Events

Young women still pegged back by social barriers

Published in Express Tribune, October 12, 2017
 
Nearly 22 million girls in the country between the ages of 10 and 19 years of age are still facing multiple social barriers and access to education due to long-standing issues of poverty, cultural norms and even geographical isolation.
However, some organisations are doing more than just talking about the problem, and are challenging some of these issues head-on.
With October 11 marking the International Day of the Girl Child, an event was held in the capital by the US Embassy and USAID on Wednesday to highlight how local organisations throughout the country were improving the lives of girls through the Small Grants and Ambassador’s Fund Programme (SGAFP).

“When girls are educated, they can make better futures for themselves, their families, their communities, and their countries,” said US Ambassador David Hale. 

 “The United States government invests heavily in educating and enabling girls; and through the SGAFP, the American people have worked with Pakistani NGOs to improve the lives of over a million Pakistani women,” he added.

A documentary, “Second Chance at Hope,” was also screened which narrated the story of 288 girls in a remote area of Jafarabad in Balochistan where the local high school is too far.

Students from the USAID-supported Anjuman Nawjawanan Charsadda performed the national anthem in sign language.

Girls from a USAID supported orphanage presented a tableau performance on Allama Iqbal’s poem “Lab Pai Ati Hai Dua.”

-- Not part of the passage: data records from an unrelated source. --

(* ===== verification/MigrationTheorems.v ===== *)
(** * What storage migration guarantees

    The data plane: backfill and catch-up reproduce the source whatever is written
    meanwhile, and valid evidence means equal contents.  The control plane: every
    reachable database is governed by the invariant of [ControlFacts], workers
    resolve the profile the state machine names.  And what the code does not
    guarantee: writes after validation, and isolation while no profile resolves. *)

From S2P Require Import Prelude PyNum PyDict Uuids ExecutionBus AuditChain ToolRegistry Storage StorageFacts StorageMigration MigrationFacts AdminAccess StorageControl ControlFacts.
Open Scope string_scope.
Open Scope list_scope.
Open Scope Z_scope.

(** ** A tenant that migrates

    A concrete deployment, run by computation: two profiles, one adapter each, and
    the requests that take the tenant from the first profile to the second.  The
    theorems on migrations are applied to these states. *)

(** Stand-ins for the hash and the printer: they need not be injective here. *)
Definition demo_sha (s : string) : string := s.
Definition demo_dumps (_ : json) : string := "".
Definition demo_digest (b : bytes) : string := String.string_of_list_byte b.
Definition demo_ids (n : nat) : uuid := Z.of_nat n + 100.

Definition demo_tenant : uuid := 7.
Definition tenant_text : string := uuid_text demo_tenant.
Definition alice : AdminPrincipal :=
  {| ap_subject := "alice"; ap_auth_method := "emergency"; ap_roles := ["PLATFORM_ADMIN"] |}.
Definition bob : AdminPrincipal :=
  {| ap_subject := "bob"; ap_auth_method := "emergency"; ap_roles := ["PLATFORM_ADMIN"] |}.

(** The source is adapter 0, the target adapter 1. *)
Definition demo_adapters (_ : string) (source target : uuid) : list (nat * nat) :=
  if bool_decide (source = 1) then [(0, 1)]%nat else [(1, 0)]%nat.

Definition demo_backend (k : AdapterKind) : StorageBackend :=
  {| sb_kind := k; sb_endpoint := "https://store"; sb_dedicated := false;
     sb_secret_ref := "vault://tenant/" +:+ tenant_text +:+ "/store#1" |}.
Definition demo_profile (alias pool : string) (activate : bool) : StorageProfileCreate :=
  {| pc_alias := alias; pc_classification := INTERNAL; pc_worker_pool := pool;
     pc_encryption_key_ref := "vault://tenant/" +:+ tenant_text +:+ "/key#1";
     pc_backends := demo_backend <$> required_kinds; pc_activate := activate |}.

Definition demo_start : @World MemoryAdapter :=
  ({| cd_admin := {| ad_tenants := {[demo_tenant]}; ad_members := []; ad_idempotency := ∅;
        ad_audit := {| au_events := []; au_chain := ∅; au_outbox := []; au_manifests := [];
                       au_worm := []; au_next_id := 0 |} |};
      cd_profiles := []; cd_migrations := []; cd_checkpoints := ∅; cd_claims := ∅ |},
   λ _, new_MemoryAdapter).

(** The requests of the scenario. *)
Inductive demo_request :=
  | DProfile (i : uuid) (alias pool : string) (activate : bool)
  | DCreate (i : uuid)
  | DApprove (i : uuid)
  | DStart (i : uuid)
  | DWork
  | DSwitch (i : uuid)
  | DComplete (i : uuid)
  | DAskRollback (i : uuid)
  | DApproveRollback (i : uuid)
  | DRollback (i : uuid)
  | DPut (adapter : nat) (key : string) (value : bytes)
  | DErase (adapter : nat).

Definition demo_request_run (now : instant) (q : demo_request) (w : @World MemoryAdapter) :
    @World MemoryAdapter :=
  let t := demo_tenant in
  match q with
  | DProfile i alias pool activate =>
      ((create_profile demo_sha demo_dumps demo_ids NoFault now alice t
          (demo_profile alias pool activate) alias i w.1).2, w.2)
  | DCreate i => ((create_migration demo_sha demo_dumps demo_ids NoFault now alice t 2 60 i w.1).2, w.2)
  | DApprove i =>
      ((decide_migration_approval demo_sha demo_dumps demo_ids NoFault now bob t i true w.1).2, w.2)
  | DStart i => ((start_migration demo_sha demo_dumps demo_ids NoFault now bob t i w.1).2, w.2)
  | DWork => (run_once demo_adapters demo_digest demo_sha demo_dumps demo_ids NoFault now t w).2
  | DSwitch i =>
      ((advance_migration demo_sha demo_dumps demo_ids NoFault now bob t i AdvanceSwitch w.1).2, w.2)
  | DComplete i =>
      ((advance_migration demo_sha demo_dumps demo_ids NoFault now bob t i AdvanceComplete w.1).2, w.2)
  | DAskRollback i =>
      ((decide_rollback_approval demo_sha demo_dumps demo_ids NoFault now alice t i RollbackRequest w.1).2,
       w.2)
  | DApproveRollback i =>
      ((decide_rollback_approval demo_sha demo_dumps demo_ids NoFault now bob t i RollbackApprove w.1).2,
       w.2)
  | DRollback i => ((rollback_migration demo_sha demo_dumps demo_ids NoFault now bob t i w.1).2, w.2)
  | DPut r k v => (w.1, update r (memory_put tenant_text k v (w.2 r)) w.2)
  | DErase r => (w.1, update r (memory_erase_tenant tenant_text (w.2 r)).2 w.2)
  end.

(** Request [n] runs at second [n * 100]. *)
Fixpoint demo_run (now : instant) (requests : list demo_request) (w : @World MemoryAdapter) :
    @World MemoryAdapter :=
  match requests with
  | [] => w
  | q :: requests' => demo_run (now + seconds 100) requests' (demo_request_run now q w)
  end.

Definition to_validated : list demo_request :=
  [DProfile 1 "main" "shared-workers" true; DProfile 2 "next" "shared-workers" false;
   DPut 0 "a" [Byte.x01]; DCreate 10; DApprove 10; DStart 10; DWork;
   DPut 0 "b" [Byte.x02]; DWork; DWork].

Definition demo_at (requests : list demo_request) : @World MemoryAdapter :=
  demo_run 0 requests demo_start.

(** The migration reaches the switch: three runs of the worker after the start, with a
    write in between, leave it validated. *)
Example demo_validated :
  mg_state <$> cd_migrations (demo_at to_validated).1 = [READY_TO_SWITCH] ∧
  ma_objects ((demo_at to_validated).2 1%nat)
    = [((tenant_text, "a"), [Byte.x01]); ((tenant_text, "b"), [Byte.x02])].
Proof. vm_compute. split; reflexivity. Qed.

Although the grants listed under this programme are called ‘small’, their impact is enormous, said Saeed Ashraf Siddiqi, chief party of USAID SGAFP.

 

"USAID/Pakistan has, in cooperation with the USAID Office of Inspector General, established the Anti-Fraud Hotline to provide an avenue for the reporting of fraud, waste, and abuse which may be associated with USAID funded projects in Pakistan. Complaints are handled with complete confidentiality and individuals are encouraged to report when corruption, fraud, waste or abuse may exist in the USAID/Pakistan projects. Reports can be filed anonymously via the easy-to-use Hotline (Toll free number 0800 84700); e-mail at complaints@anti-fraudhotline.com; fax at 021-35390410; postal address at 5-C, 2nd Floor Khayban-e-Ittehad, Phase VII, DHA, Karachi, Pakistan; and on the website www.anti-fraudhotline.com."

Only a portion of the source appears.